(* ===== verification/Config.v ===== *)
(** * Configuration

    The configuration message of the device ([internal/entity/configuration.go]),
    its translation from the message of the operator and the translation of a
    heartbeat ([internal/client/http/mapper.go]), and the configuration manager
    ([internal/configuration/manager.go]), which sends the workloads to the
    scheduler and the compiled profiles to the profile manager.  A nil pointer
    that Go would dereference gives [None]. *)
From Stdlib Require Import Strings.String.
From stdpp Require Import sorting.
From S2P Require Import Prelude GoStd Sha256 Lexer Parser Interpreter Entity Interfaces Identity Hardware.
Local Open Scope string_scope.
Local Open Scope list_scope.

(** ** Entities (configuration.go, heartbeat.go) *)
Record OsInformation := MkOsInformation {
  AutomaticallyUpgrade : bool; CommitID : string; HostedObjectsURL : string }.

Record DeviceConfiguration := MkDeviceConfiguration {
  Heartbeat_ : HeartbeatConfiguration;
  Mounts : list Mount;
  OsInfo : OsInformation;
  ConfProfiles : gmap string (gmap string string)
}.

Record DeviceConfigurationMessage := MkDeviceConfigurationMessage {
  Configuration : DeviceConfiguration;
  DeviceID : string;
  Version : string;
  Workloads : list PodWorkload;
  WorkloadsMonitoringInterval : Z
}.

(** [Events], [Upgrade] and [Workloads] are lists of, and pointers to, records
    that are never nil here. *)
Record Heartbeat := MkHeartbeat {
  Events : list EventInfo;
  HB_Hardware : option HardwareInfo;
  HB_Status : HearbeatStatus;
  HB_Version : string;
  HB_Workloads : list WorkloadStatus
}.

---

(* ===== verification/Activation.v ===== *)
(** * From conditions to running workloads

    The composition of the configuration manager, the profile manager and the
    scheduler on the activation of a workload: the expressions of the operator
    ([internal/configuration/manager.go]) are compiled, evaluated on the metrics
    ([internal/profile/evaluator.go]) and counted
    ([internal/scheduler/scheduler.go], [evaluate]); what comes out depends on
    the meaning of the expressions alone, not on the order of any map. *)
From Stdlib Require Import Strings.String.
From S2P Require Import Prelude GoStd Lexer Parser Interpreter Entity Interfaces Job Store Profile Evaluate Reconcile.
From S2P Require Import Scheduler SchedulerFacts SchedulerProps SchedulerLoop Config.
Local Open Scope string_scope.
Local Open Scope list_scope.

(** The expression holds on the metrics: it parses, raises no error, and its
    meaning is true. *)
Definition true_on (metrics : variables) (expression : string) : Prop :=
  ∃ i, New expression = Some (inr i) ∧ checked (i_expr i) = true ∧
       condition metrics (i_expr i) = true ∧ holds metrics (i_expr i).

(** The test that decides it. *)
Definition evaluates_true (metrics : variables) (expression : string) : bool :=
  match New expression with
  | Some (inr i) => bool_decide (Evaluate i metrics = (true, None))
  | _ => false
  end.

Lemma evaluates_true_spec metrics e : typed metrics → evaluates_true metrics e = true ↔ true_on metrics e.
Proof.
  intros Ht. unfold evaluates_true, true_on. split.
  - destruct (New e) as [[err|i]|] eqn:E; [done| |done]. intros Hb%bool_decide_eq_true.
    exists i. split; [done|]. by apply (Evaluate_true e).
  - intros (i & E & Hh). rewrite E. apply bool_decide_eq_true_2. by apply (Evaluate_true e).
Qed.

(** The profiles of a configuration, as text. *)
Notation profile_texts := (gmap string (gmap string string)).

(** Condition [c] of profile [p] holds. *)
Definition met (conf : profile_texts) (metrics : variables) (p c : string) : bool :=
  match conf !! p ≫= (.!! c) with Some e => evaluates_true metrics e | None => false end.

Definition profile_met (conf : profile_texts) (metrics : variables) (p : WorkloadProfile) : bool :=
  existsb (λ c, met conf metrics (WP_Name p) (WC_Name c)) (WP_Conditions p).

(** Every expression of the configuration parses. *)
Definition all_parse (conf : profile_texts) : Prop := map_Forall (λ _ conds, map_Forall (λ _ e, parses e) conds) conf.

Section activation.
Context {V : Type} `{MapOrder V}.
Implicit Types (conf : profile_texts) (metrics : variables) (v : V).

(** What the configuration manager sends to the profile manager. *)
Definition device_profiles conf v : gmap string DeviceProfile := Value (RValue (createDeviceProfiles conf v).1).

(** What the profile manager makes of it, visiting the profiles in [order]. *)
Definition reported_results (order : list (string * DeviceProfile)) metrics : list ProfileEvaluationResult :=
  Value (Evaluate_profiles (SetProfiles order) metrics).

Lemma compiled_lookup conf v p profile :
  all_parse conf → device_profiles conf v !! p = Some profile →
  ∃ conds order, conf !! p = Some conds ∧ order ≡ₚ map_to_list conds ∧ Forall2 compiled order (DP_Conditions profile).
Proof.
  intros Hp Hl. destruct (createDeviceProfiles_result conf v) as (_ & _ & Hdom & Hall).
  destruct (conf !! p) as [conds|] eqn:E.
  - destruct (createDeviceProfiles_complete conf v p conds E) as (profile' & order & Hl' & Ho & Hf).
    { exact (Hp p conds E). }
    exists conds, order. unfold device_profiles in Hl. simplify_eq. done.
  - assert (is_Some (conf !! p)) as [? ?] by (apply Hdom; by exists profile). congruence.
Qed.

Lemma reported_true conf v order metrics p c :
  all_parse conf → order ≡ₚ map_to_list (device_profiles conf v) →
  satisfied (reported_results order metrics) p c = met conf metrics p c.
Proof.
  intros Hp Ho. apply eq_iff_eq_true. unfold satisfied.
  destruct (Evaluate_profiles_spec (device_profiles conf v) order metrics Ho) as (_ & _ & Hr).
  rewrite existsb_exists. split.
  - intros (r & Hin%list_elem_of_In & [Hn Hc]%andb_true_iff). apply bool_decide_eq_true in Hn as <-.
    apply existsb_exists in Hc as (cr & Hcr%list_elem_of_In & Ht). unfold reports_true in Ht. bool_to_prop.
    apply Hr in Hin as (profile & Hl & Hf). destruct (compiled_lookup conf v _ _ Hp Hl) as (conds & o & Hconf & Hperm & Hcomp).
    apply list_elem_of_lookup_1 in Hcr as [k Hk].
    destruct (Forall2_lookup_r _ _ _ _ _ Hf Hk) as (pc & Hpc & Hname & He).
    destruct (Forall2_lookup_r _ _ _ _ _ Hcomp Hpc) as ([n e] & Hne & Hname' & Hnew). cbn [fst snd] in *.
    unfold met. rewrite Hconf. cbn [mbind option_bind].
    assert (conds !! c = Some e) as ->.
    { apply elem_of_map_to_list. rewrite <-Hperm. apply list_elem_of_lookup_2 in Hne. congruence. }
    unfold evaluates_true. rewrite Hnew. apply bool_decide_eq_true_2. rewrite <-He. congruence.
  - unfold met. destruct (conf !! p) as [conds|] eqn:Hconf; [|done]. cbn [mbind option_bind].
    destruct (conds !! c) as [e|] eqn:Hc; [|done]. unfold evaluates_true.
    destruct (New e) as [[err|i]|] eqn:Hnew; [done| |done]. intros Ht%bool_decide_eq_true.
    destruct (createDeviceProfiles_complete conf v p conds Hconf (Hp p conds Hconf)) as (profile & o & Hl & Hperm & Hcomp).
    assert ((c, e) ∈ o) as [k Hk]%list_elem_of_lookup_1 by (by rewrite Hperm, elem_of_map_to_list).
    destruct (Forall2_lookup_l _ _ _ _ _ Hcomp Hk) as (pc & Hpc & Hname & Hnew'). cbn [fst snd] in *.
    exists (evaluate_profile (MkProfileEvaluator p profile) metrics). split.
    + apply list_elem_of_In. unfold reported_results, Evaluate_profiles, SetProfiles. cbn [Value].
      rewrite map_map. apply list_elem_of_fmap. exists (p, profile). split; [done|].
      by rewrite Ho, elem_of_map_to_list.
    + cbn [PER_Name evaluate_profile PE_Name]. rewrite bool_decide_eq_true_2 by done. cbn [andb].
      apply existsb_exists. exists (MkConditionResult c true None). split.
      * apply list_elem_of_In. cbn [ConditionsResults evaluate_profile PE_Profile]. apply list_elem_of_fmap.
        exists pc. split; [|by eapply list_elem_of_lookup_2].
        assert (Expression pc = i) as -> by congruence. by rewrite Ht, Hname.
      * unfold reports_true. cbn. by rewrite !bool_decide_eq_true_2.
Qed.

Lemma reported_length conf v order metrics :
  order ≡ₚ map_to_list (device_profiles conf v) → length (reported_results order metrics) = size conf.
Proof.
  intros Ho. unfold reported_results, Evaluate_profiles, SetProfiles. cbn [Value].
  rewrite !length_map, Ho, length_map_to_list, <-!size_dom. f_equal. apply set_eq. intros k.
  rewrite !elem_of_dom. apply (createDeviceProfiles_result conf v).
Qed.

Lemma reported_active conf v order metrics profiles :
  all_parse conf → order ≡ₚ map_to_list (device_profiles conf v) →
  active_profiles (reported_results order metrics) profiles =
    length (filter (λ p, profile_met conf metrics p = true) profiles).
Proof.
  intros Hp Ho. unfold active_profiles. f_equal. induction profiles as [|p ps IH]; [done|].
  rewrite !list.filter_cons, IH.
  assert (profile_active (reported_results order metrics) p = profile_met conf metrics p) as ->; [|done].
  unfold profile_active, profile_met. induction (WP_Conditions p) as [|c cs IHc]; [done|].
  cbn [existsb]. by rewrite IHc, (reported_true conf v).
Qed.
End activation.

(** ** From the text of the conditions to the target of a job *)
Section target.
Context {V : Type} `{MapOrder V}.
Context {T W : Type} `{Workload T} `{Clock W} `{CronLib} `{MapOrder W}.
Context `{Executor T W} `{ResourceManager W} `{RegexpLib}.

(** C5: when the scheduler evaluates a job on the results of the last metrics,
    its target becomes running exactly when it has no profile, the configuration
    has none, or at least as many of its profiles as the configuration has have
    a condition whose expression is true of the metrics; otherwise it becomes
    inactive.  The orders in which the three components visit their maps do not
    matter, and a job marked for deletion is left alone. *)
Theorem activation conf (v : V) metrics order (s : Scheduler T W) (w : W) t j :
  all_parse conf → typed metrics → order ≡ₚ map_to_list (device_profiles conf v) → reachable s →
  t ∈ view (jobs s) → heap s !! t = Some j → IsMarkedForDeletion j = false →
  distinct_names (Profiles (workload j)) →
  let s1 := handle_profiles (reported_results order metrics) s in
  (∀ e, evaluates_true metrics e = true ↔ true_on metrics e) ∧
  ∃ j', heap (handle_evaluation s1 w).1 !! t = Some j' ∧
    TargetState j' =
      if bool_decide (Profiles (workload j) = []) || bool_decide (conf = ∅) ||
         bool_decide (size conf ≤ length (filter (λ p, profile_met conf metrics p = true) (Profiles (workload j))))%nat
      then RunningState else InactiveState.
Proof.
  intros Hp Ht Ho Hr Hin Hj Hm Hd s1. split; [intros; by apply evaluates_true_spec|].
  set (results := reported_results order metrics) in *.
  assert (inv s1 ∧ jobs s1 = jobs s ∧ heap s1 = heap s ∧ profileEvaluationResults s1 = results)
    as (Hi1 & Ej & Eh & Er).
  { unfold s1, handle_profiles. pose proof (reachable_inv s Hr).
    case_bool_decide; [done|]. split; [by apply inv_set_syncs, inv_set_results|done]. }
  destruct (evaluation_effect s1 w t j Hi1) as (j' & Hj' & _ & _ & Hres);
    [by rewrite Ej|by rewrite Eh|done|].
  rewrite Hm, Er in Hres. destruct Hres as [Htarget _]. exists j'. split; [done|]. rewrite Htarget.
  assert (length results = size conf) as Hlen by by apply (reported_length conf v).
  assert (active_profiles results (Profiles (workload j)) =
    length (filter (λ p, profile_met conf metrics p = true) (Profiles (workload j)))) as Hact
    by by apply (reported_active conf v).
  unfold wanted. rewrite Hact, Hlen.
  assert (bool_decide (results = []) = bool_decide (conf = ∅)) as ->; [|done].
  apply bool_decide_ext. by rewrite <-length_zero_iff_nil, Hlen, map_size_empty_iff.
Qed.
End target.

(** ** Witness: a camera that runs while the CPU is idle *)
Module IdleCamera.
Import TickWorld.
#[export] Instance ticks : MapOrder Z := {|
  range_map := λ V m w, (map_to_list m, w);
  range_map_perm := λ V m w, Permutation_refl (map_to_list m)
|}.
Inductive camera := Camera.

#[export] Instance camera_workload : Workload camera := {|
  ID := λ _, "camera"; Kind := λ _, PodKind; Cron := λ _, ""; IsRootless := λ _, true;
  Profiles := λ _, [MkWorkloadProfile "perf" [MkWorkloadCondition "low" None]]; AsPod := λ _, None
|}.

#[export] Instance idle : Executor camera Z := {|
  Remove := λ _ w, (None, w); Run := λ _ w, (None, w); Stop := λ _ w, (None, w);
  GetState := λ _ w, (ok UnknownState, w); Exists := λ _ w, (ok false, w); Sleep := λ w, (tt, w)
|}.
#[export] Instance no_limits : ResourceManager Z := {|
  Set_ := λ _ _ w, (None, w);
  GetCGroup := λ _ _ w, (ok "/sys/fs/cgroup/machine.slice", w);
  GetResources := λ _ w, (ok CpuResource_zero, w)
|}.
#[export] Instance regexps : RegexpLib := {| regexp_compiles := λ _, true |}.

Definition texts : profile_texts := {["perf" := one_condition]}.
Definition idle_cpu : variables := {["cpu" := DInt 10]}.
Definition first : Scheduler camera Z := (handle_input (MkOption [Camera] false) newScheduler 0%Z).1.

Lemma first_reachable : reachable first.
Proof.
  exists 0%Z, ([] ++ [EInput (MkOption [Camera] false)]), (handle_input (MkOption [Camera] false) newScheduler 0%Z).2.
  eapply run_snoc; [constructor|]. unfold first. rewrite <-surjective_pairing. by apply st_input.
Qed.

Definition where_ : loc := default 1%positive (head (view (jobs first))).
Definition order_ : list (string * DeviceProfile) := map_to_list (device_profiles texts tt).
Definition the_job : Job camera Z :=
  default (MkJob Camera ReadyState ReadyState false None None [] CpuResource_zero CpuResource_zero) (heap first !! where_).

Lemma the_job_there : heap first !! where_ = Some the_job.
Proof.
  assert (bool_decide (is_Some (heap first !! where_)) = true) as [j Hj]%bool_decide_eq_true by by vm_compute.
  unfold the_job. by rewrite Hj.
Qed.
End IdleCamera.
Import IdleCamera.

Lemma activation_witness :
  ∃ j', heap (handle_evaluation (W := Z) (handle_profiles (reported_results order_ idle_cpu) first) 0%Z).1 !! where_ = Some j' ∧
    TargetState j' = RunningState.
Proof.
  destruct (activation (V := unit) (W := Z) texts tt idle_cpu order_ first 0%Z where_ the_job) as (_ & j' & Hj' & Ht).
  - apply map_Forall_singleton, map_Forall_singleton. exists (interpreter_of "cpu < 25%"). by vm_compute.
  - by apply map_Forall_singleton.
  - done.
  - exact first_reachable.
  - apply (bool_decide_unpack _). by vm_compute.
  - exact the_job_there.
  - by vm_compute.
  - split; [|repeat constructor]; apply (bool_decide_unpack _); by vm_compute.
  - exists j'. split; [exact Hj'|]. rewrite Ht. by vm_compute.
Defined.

Your task:
In the listing above, find the line with "(* ===== verification/Config.v ===== *)" and the line with "Mounts : list Mount;", then reproduce both and every line between them exactly.

Exercise result:
(* ===== verification/Config.v ===== *)
(** * Configuration

    The configuration message of the device ([internal/entity/configuration.go]),
    its translation from the message of the operator and the translation of a
    heartbeat ([internal/client/http/mapper.go]), and the configuration manager
    ([internal/configuration/manager.go]), which sends the workloads to the
    scheduler and the compiled profiles to the profile manager.  A nil pointer
    that Go would dereference gives [None]. *)
From Stdlib Require Import Strings.String.
From stdpp Require Import sorting.
From S2P Require Import Prelude GoStd Sha256 Lexer Parser Interpreter Entity Interfaces Identity Hardware.
Local Open Scope string_scope.
Local Open Scope list_scope.

(** ** Entities (configuration.go, heartbeat.go) *)
Record OsInformation := MkOsInformation {
  AutomaticallyUpgrade : bool; CommitID : string; HostedObjectsURL : string }.

Record DeviceConfiguration := MkDeviceConfiguration {
  Heartbeat_ : HeartbeatConfiguration;
  Mounts : list Mount;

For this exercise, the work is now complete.